What to do | Lines from the start of the data through the line containing "the file, its" must be given again exactly. Leave the others out.

Data for processing |
(* ===== verification/FallocSpec.v ===== *)
(** * Collapsing and inserting a range, preallocating, truncating

    What the handlers of Falloc.v do to a file whose extents are in the inode: the map of
    the file, its size, the blocks that are freed, and that the locks and the handle are
    given back on every path. *)

From stdpp Require Import prelude list gmap strings.
From Stdlib Require Import ZArith Lia.
From S2P Require Import Prelude Kernel Layout ExtentNode ExtentTree ExtentTreeSpec ExtentMap Fs Namei Mkdir EvfsExtent.
From S2P Require Import ExtentRemove ExtentRemoveSpec ExtentRemoveFlat ExtentShift ExtentShiftSpec ExtentShiftFlat Falloc.

Local Open Scope Z_scope.

(** ** What stays *)

(** An inode without its sizes, times and tree; a file system without its inodes. *)
Definition blank (i : inode) : inode := set_tree zero_tree (set_times zero_ts zero_ts (set_size 0 i)).
Definition no_inodes (s : fs) : fs :=
  Fs (f_sbi s) (f_es s) (f_gd s) (f_bbm s) (f_ibm s) (f_freeclusters s) (f_freeinodes s) (f_tracker s) ∅.

(** Only sizes, times and the tree of inode [n] change. *)
Definition file_frame (n : Z) (s s' : fs) : Prop :=
  no_inodes s' = no_inodes s /\ others n s s' /\ blank (inode_of s' n) = blank (inode_of s n).

#[export] Instance file_frame_preorder n : PreOrder (file_frame n).
Proof.
  split; [intros s; by split_and!|]. intros s1 s2 s3 (C1 & O1 & B1) (C2 & O2 & B2).
  split_and!; [congruence|by eapply others_trans|congruence].
Qed.

Lemma file_frame_upd n f s : (forall i, blank (f i) = blank i) -> file_frame n s (upd_inode n f s).
Proof. intros Hf. split_and!; [done|apply others_upd|by rewrite inode_of_upd_eq]. Qed.

Lemma file_frame_sbi n s s' : file_frame n s s' -> f_sbi s' = f_sbi s.
Proof. intros (C & _). exact (f_equal f_sbi C). Qed.
Lemma file_frame_flags n s s' : file_frame n s s' -> i_flags (inode_of s' n) = i_flags (inode_of s n).
Proof. intros (_ & _ & B). exact (f_equal i_flags B). Qed.

(** A resource given back when only the collection held is known. *)
Lemma wp_release_perm {S} r rest (Q : unit -> world S -> Prop) w :
  w_held w ≡ₚ r :: rest -> (forall h, h ≡ₚ rest -> Q tt (World (w_st w) h (w_calls w))) -> wp (release r) Q w.
Proof.
  intros Hp HQ. apply (wp_release_top r rest []).
  - exists (w_held w). by rewrite app_nil_r.
  - intros h (l & -> & Hl). apply HQ. by rewrite app_nil_r.
Qed.

Section Steps.
Context `{ExtFmt} `{Env} `{ExtOps} `{FallocEnv}.

Lemma wp_in_file {A} n (m : TreeEnv -> RemoveEnv -> K xtree A) s held calls (Q : A -> world fs -> Prop) :
  wp (m (tree_env s n) (file_env s n))
    (fun a w' => Q a (World (put_tree n (w_st w') s) (w_held w') (w_calls w')))
    (World (i_tree (inode_of s n)) held calls) ->
  wp (in_file n m) Q (World s held calls).
Proof. intros Hm. unfold in_file. wp_step. wp_step. wp_step. exact Hm. Qed.

Lemma frame_put_tree n t s : file_frame n s (put_tree n t s).
Proof. by apply file_frame_upd. Qed.

(** A step that changes neither the sizes nor the tree of inode [n]. *)
Definition touched (n : Z) (s s' : fs) : Prop :=
  file_frame n s s' /\ i_tree (inode_of s' n) = i_tree (inode_of s n) /\
  i_size (inode_of s' n) = i_size (inode_of s n) /\ i_disksize (inode_of s' n) = i_disksize (inode_of s n).

Lemma wp_touch n s held calls (Q : unit -> world fs -> Prop) :
  (forall s' calls', touched n s s' -> quiet calls calls' -> Q tt (World s' held calls')) ->
  wp (touch n) Q (World s held calls).
Proof.
  intros HQ. unfold touch, inode_set_ctime_current, current_time, inode_set_mtime_to_ts. repeat wp_step.
  apply HQ; [|quiet_done]. unfold touched. rewrite !inode_of_upd_eq. split; [|done].
  etrans; by apply file_frame_upd.
Qed.

Lemma wp_handle_sync b s held calls (Q : unit -> world fs -> Prop) :
  (forall calls', quiet calls calls' -> Q tt (World s held calls')) ->
  wp (handle_sync_if b) Q (World s held calls).
Proof. intros HQ. unfold handle_sync_if. destruct b; repeat wp_step; apply HQ; quiet_done. Qed.

(** The handle is given back. *)
Lemma wp_end_handle rest s held calls (Q : unit -> world fs -> Prop) :
  held ≡ₚ Ref RHandle :: rest ->
  (forall held' calls', held' ≡ₚ rest -> quiet calls calls' -> Q tt (World s held' calls')) ->
  wp end_handle Q (World s held calls).
Proof.
  intros Hp HQ. unfold end_handle, ext4_journal_stop. do 2 wp_step. eapply wp_release_perm; [exact Hp|].
  intros h Hh. repeat wp_step. apply HQ; [done|quiet_done].
Qed.
End Steps.

(** ** Collapsing a range *)

(** The map of a file without the blocks [start .. stop - 1]. *)
Definition collapsed (m : emap) (start stop b : Z) : option (Z * bool) :=
  if b <? start then m b else m (b + (stop - start)).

Exercise response |
(* ===== verification/FallocSpec.v ===== *)
(** * Collapsing and inserting a range, preallocating, truncating

    What the handlers of Falloc.v do to a file whose extents are in the inode: the map of
    the file, its size, the blocks that are freed, and that the locks and the handle are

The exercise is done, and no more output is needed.